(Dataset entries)
---+---

(** [create]: the label takes the font the new view has; the colours are
    the toolkit's, whatever they are. *)
Definition create (view : Font * Color) (label_textColor : Color) : t :=
  {| native_font := fst view;
     native_textColor := snd view;
     placeholder_label_font := fst view;
     placeholder_label_textColor := label_textColor |}.

Definition set_color (value : TogaColor) : method t unit :=
  let color := native_color value in
  assign (fun self =>
            {| native_font := native_font self;
               native_textColor := color;
               placeholder_label_font := placeholder_label_font self;
               placeholder_label_textColor := placeholder_label_textColor self |}) ;;
  assign (fun self =>
            {| native_font := native_font self;
               native_textColor := native_textColor self;
               placeholder_label_font := placeholder_label_font self;
               placeholder_label_textColor := color |}).

Definition set_font (font : TogaFont) : method t unit :=
  let native_font' := impl_native font in
  assign (fun self =>
            {| native_font := native_font';
               native_textColor := native_textColor self;
               placeholder_label_font := placeholder_label_font self;
               placeholder_label_textColor := placeholder_label_textColor self |}) ;;
  assign (fun self =>
            {| native_font := native_font self;
               native_textColor := native_textColor self;
               placeholder_label_font := native_font';
               placeholder_label_textColor := placeholder_label_textColor self |}).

---+---

(Instructions for the task) Would you print exactly, and only, the lines of the data above from the line with "the toolkit's, whatever they are. *)" through the line with "Definition set_color (value", inclusive?

(The completed task)
    the toolkit's, whatever they are. *)
Definition create (view : Font * Color) (label_textColor : Color) : t :=
  {| native_font := fst view;
     native_textColor := snd view;
     placeholder_label_font := fst view;
     placeholder_label_textColor := label_textColor |}.

Definition set_color (value : TogaColor) : method t unit :=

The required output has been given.